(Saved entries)
Lemma renamed_run models sel σ out σ1 :
  models_to_dict models sel σ = (inr out, σ1) →
  _rename_shared_parameters models σ = (inr tt, renamed models σ).
Proof.
  intros H. apply models_to_dict_inv in H as (_ & Hren & _).
  unfold renamed. destruct (_rename_shared_parameters models σ) as [x σ'].
  simpl in *. by subst.
Qed.

Lemma serialised_param_valid models sel σ out σ1 i m L a p :
  models_to_dict models sel σ = (inr out, σ1) →
  models !! i = Some m → layout_of σ m = Some L →
  params_of σ m !! a = Some p →
  is_Some (pars (renamed models σ) !! p).
Proof.
  intros Hser Hi HL Ha. apply layout_of_spec in HL.
  rewrite (sky_layout_params_of _ _ _ HL) in Ha.
  pose proof (renamed_run _ _ _ _ _ Hser) as Hren.
  apply _rename_shared_parameters_spec in Hren as [Hfr _].
  pose proof (sky_layout_frame _ _ _ _ Hfr HL) as HLr.
  destruct (record_in_output _ _ _ _ _ _ _ Hser Hi) as (rec & Hrec & _ & _).
  destruct (_model_to_dict_sky _ _ _ _ _ _ HLr Hrec)
    as (o & so & eo & s & e & sp & se & _ & _ & _ & _ & _ & _ & _ & _
        & _ & _ & _ & Hesp & Hese).
  pose proof (Forall2_app Hesp Hese) as Hetop.
  destruct (Forall2_lookup_l _ _ _ _ _ Hetop Ha) as (pd & _ & (pr & Hpr & _)).
  by eexists.
Qed.

Lemma value_at_set_value σ r a q v :
  params_of σ r !! a = Some q → is_Some (pars σ !! q) →
  value_at (set_value q v σ) r a = Some v.
Proof.
  intros Ha [p Hp]. unfold value_at.
  change (params_of (set_value q v σ) r) with (params_of σ r). rewrite Ha.
  pose proof (set_value_lookup q v σ p Hp) as Hv.
  set (h := pars (set_value q v σ)) in *.
  cbn [mbind option_bind]. destruct (h !! q) as [p'|]; simpl in *; congruence.
Qed.




(** ** What a run leaves untouched *)

Section Keeps.
Variable P : State → State → Prop.
Hypothesis P_refl : ∀ σ, P σ σ.
Hypothesis P_trans : ∀ σ1 σ2 σ3, P σ1 σ2 → P σ2 σ3 → P σ1 σ3.

Lemma keeps_reader {A} (c : M A) : reader c → keeps P c.
Proof. intros Hc σ. by rewrite Hc. Qed.

Lemma keeps_ret {A} (x : A) : keeps P (ret x).
Proof. intros σ. apply P_refl. Qed.

Lemma keeps_mret {A} (x : A) : keeps P (mret (M := M) x).
Proof. intros σ. apply P_refl. Qed.

Lemma keeps_raise {A} e : keeps P (raise (A := A) e).
Proof. intros σ. apply P_refl. Qed.

Lemma keeps_gets {A} (f : State → A) : keeps P (gets f).
Proof. intros σ. apply P_refl. Qed.

Lemma keeps_modify f : (∀ σ, P σ (f σ)) → keeps P (modify f).
Proof. intros Hf σ. apply Hf. Qed.

Lemma keeps_bind {A B} (c : M A) (k : A → M B) :
  keeps P c → (∀ x, keeps P (k x)) → keeps P (c ≫= k).
Proof.
  intros Hc Hk σ. unfold mbind, M_bind, bind.
  specialize (Hc σ). destruct (c σ) as [[e|x] σ1]; simpl in *; [done|].
  eapply P_trans; [done|]. apply Hk.
Qed.

Lemma keeps_lift_option {A} e (o : option A) : keeps P (lift_option e o).
Proof. apply keeps_reader, reader_lift_option. Qed.

Lemma keeps_guard b e : keeps P (guard b e).
Proof. apply keeps_reader, reader_guard. Qed.

Lemma keeps_traverse {A B} (f : A → M B) l :
  (∀ x, keeps P (f x)) → keeps P (traverse f l).
Proof.
  intros Hf. induction l as [|x l IH]; simpl; [apply keeps_ret|].
  apply keeps_bind; [done|]. intros y. apply keeps_bind; [done|].
  intros ys. apply keeps_ret.
Qed.

Lemma keeps_forM_ {A} (f : A → M unit) l : (∀ x, keeps P (f x)) → keeps P (forM_ l f).
Proof.
  intros Hf. induction l as [|x l IH]; simpl; [apply keeps_ret|].
  by apply keeps_bind.
Qed.

Lemma keeps_foldM {A B} (f : B → A → M B) l acc :
  (∀ acc x, keeps P (f acc x)) → keeps P (foldM f acc l).
Proof.
  intros Hf. revert acc. induction l as [|x l IH]; intros acc; simpl; [apply keeps_ret|].
  by apply keeps_bind.
Qed.

Lemma keeps_inr {A} (c : M A) σ x σ' : keeps P c → c σ = (inr x, σ') → P σ σ'.
Proof. intros Hc H. specialize (Hc σ). by rewrite H in Hc. Qed.
End Keeps.

(** Walk through a sequence of steps, given that the relation is reflexive
    ([Hr]) and transitive ([Ht]); what is left are the writes. *)
Ltac keeps_with Hr Ht :=
  repeat first
    [ apply (keeps_bind _ Ht); [|intros ?]
    | apply (keeps_ret _ Hr)
    | apply (keeps_mret _ Hr)
    | apply (keeps_raise _ Hr)
    | apply (keeps_gets _ Hr)
    | apply (keeps_lift_option _ Hr)
    | apply (keeps_guard _ Hr)
    | apply (keeps_reader _ Hr);
      first [ apply reader_get_par | apply reader_get_col | apply reader_get_mod
            | apply reader_model_parameters | apply reader_keyword_params
            | apply reader_select_models ]
    | apply (keeps_traverse _ Hr Ht); intros ?
    | apply (keeps_forM_ _ Hr Ht); intros ?
    | apply (keeps_foldM _ Hr Ht); intros ? ?
    | match goal with
      | |- keeps ?P (modify _) => apply (keeps_modify P); intros ?
      | |- keeps ?P (emit _) => apply (keeps_modify P); intros ?
      end
    | match goal with
      | |- keeps _ (match ?x with _ => _ end) => destruct x
      end ].

Lemma params_frame_refl σ : params_frame σ σ.
Proof. by split_and!. Qed.

Lemma params_frame_trans σ1 σ2 σ3 :
  params_frame σ1 σ2 → params_frame σ2 σ3 → params_frame σ1 σ3.
Proof. unfold params_frame. intros ? ?. split_and!; destruct_and!; congruence. Qed.

Lemma quiet_refl σ : quiet σ σ.
Proof. by split_and!. Qed.

Lemma quiet_trans σ1 σ2 σ3 : quiet σ1 σ2 → quiet σ2 σ3 → quiet σ1 σ3.
Proof.
  unfold quiet. intros (H1 & Ha & Hb & Hc & Hd & He & Hf) (H2 & Ha' & Hb' & Hc' & Hd' & He' & Hf').
  split_and!; [|congruence..|by etrans].
  intros f. by rewrite H2, H1.
Qed.

Ltac step_frame := keeps_with params_frame_refl params_frame_trans.
Ltac step_quiet := keeps_with quiet_refl quiet_trans.

Lemma keeps_frame_link_slot o i reg : keeps params_frame (link_slot o i reg).
Proof. unfold link_slot. step_frame; by split_and!. Qed.

Lemma keeps_frame_link_slots o n i reg : keeps params_frame (link_slots o n i reg).
Proof.
  revert i reg. induction n as [|n IH]; intros i reg; simpl.
  - apply keeps_ret, params_frame_refl.
  - apply keeps_bind; [apply params_frame_trans|apply keeps_frame_link_slot|].
    intros reg'. apply IH.
Qed.

Lemma keeps_frame_link_shared_parameters ms :
  keeps params_frame (_link_shared_parameters ms).
Proof.
  unfold _link_shared_parameters.
  apply keeps_bind; [apply params_frame_trans| |intros; apply keeps_ret, params_frame_refl].
  apply keeps_foldM; [apply params_frame_refl|apply params_frame_trans|].
  intros reg m. unfold link_model.
  apply keeps_bind; [apply params_frame_trans| |intros o].
  { apply keeps_reader; [apply params_frame_refl|apply reader_get_mod]. }
  apply keeps_bind; [apply params_frame_trans| |intros ps].
  { apply keeps_reader; [apply params_frame_refl|apply reader_get_col]. }
  apply keeps_frame_link_slots.
Qed.

(** ** Reading the components and a dataset file leaves the registers alone *)

Lemma cube_reads_emit f ev σ :
  is_cube_read f ev = false →
  cube_reads f (with_trace (λ t, t ++ [ev]) σ) = cube_reads f σ.
Proof.
  intros H. unfold cube_reads. st. rewrite filter_app, length_app.
  rewrite filter_cons_False by (by rewrite H). simpl. lia.
Qed.

Lemma quiet_pars f σ : quiet σ (with_pars f σ).
Proof. by split_and!. Qed.

Lemma quiet_cols f σ : quiet σ (with_cols f σ).
Proof. by split_and!. Qed.

Lemma quiet_alloc_mod o σ : quiet σ (with_mods (λ h, h ++ [o]) σ).
Proof. split_and!; try done. st. by apply prefix_app_r. Qed.

Lemma quiet_emit ev σ :
  (∀ f, is_cube_read f ev = false) → quiet σ (with_trace (λ t, t ++ [ev]) σ).
Proof. intros H. split_and!; try done. intros f. by apply cube_reads_emit. Qed.

Lemma keeps_quiet_Parameters_from_dict W item : keeps quiet (Parameters_from_dict W item).
Proof.
  unfold Parameters_from_dict. step_quiet; first [apply quiet_pars|apply quiet_cols].
Qed.

Lemma keeps_quiet_dict_to_skymodel W c : keeps quiet (_dict_to_skymodel W c).
Proof.
  unfold _dict_to_skymodel, _dict_to_spatial, _dict_to_spectral, SkyModel.
  step_quiet;
    first [ apply quiet_pars | apply quiet_cols | apply quiet_alloc_mod
          | by apply quiet_emit ].
Qed.

Lemma keeps_quiet_dict_to_models_loop W cs acc :
  keeps quiet (dict_to_models_loop W cs acc).
Proof.
  revert acc. induction cs as [|c cs IH]; intros acc; simpl.
  - apply keeps_ret, quiet_refl.
  - destruct (c_model c) as [sub|].
    + case_decide; [apply IH|apply keeps_raise, quiet_refl].
    + apply keeps_bind; [apply quiet_trans|apply keeps_quiet_dict_to_skymodel|].
      intros m. apply IH.
Qed.

Lemma keeps_quiet_MapDataset_read W filename name :
  keeps quiet (MapDataset_read W filename name).
Proof.
  unfold MapDataset_read.
  step_quiet; first [ apply quiet_pars | apply quiet_cols | apply quiet_alloc_mod
               | by apply quiet_emit ].
Qed.

(** The model object [MapDataset.read] makes for one stored background. *)
Lemma fresh_background_spec (b : string * list ParDict) σ m σ' :
  (ps ← traverse (λ par, alloc_par (new_parameter par)) b.2;
   col ← alloc_col ps;
   alloc_mod (background_object b.1 col)) σ = (inr m, σ') →
  m = length (mods σ) ∧ length (mods σ') = S (length (mods σ)).
Proof.
  intros H. apply bind_inr in H as (ps & σ1 & Hps & H).
  assert (params_frame σ σ1) as (Hm & _).
  { eapply keeps_inr; [|done].
    apply keeps_traverse; [apply params_frame_refl|apply params_frame_trans|].
    intros par. unfold alloc_par. step_frame. by split_and!. }
  inv_run H. st. rewrite Hm, length_app. simpl. lia.
Qed.

Lemma fresh_backgrounds_spec (bs : list (string * list ParDict)) σ ms σ' :
  traverse (λ b : string * list ParDict,
      ps ← traverse (λ par, alloc_par (new_parameter par)) b.2;
      col ← alloc_col ps;
      alloc_mod (background_object b.1 col)) bs σ = (inr ms, σ') →
  length (mods σ) ≤ length (mods σ')
  ∧ ∀ m, m ∈ ms → length (mods σ) ≤ m < length (mods σ').
Proof.
  revert σ ms. induction bs as [|b bs IH]; intros σ ms; simpl.
  - intros H. inv_prim H. split; [done|]. intros m Hm. by apply elem_of_nil in Hm.
  - intros H. apply bind_inr in H as (m0 & σ1 & Hm0 & H).
    apply bind_inr in H as (ms' & σ2 & Hms & H). inv_prim H.
    apply fresh_background_spec in Hm0 as [-> Hlen].
    apply IH in Hms as [Hle Hms]. split; [lia|].
    intros m [-> |Hm]%elem_of_cons; [lia|]. apply Hms in Hm. lia.
Qed.

Lemma MapDataset_read_spec W filename name σ d σ' :
  MapDataset_read W filename name σ = (inr d, σ') →
  quiet σ σ'
  ∧ ∀ b, b ∈ background_models d → length (mods σ) ≤ b < length (mods σ').
Proof.
  intros H. split.
  { eapply keeps_inr; [apply keeps_quiet_MapDataset_read|done]. }
  unfold MapDataset_read in H.
  apply bind_inr in H as (dd & σ1 & Hdd & H). inv_prim Hdd.
  apply bind_inr in H as ([] & σ2 & Hev & H). inv_prim Hev.
  apply bind_inr in H as (bkg & σ3 & Hbkg & H). inv_prim H.
  unfold background_models. simpl.
  destruct (dd_background dd) as [n pds|bs].
  - apply bind_inr in Hbkg as (m & σ4 & Hm & Hbkg). inv_prim Hbkg.
    apply (fresh_background_spec (n, pds)) in Hm as [-> Hlen]. st.
    intros b ->%list_elem_of_singleton. lia.
  - apply bind_inr in Hbkg as (ms & σ4 & Hms & Hbkg). inv_prim Hbkg.
    apply fresh_backgrounds_spec in Hms as [_ Hms]. st. done.
Qed.

(** ** One background component held by several datasets *)

Lemma is_background_of_spec names c :
  is_background_of names c = true ↔ is_background c = true ∧ c_name c ∈ names.
Proof.
  unfold is_background, is_background_of. destruct (c_model c) as [sub|]; [|naive_solver].
  rewrite !andb_true_iff, !bool_decide_eq_true, list_elem_of_singleton. naive_solver.
Qed.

**Activity:** What is needed is every line from the data above that includes the string "pose", copied out.

**Solution to this problem:**
  pose proof (renamed_run _ _ _ _ _ Hser) as Hren.
  pose proof (sky_layout_frame _ _ _ _ Hfr HL) as HLr.
  pose proof (Forall2_app Hesp Hese) as Hetop.
  pose proof (set_value_lookup q v σ p Hp) as Hv.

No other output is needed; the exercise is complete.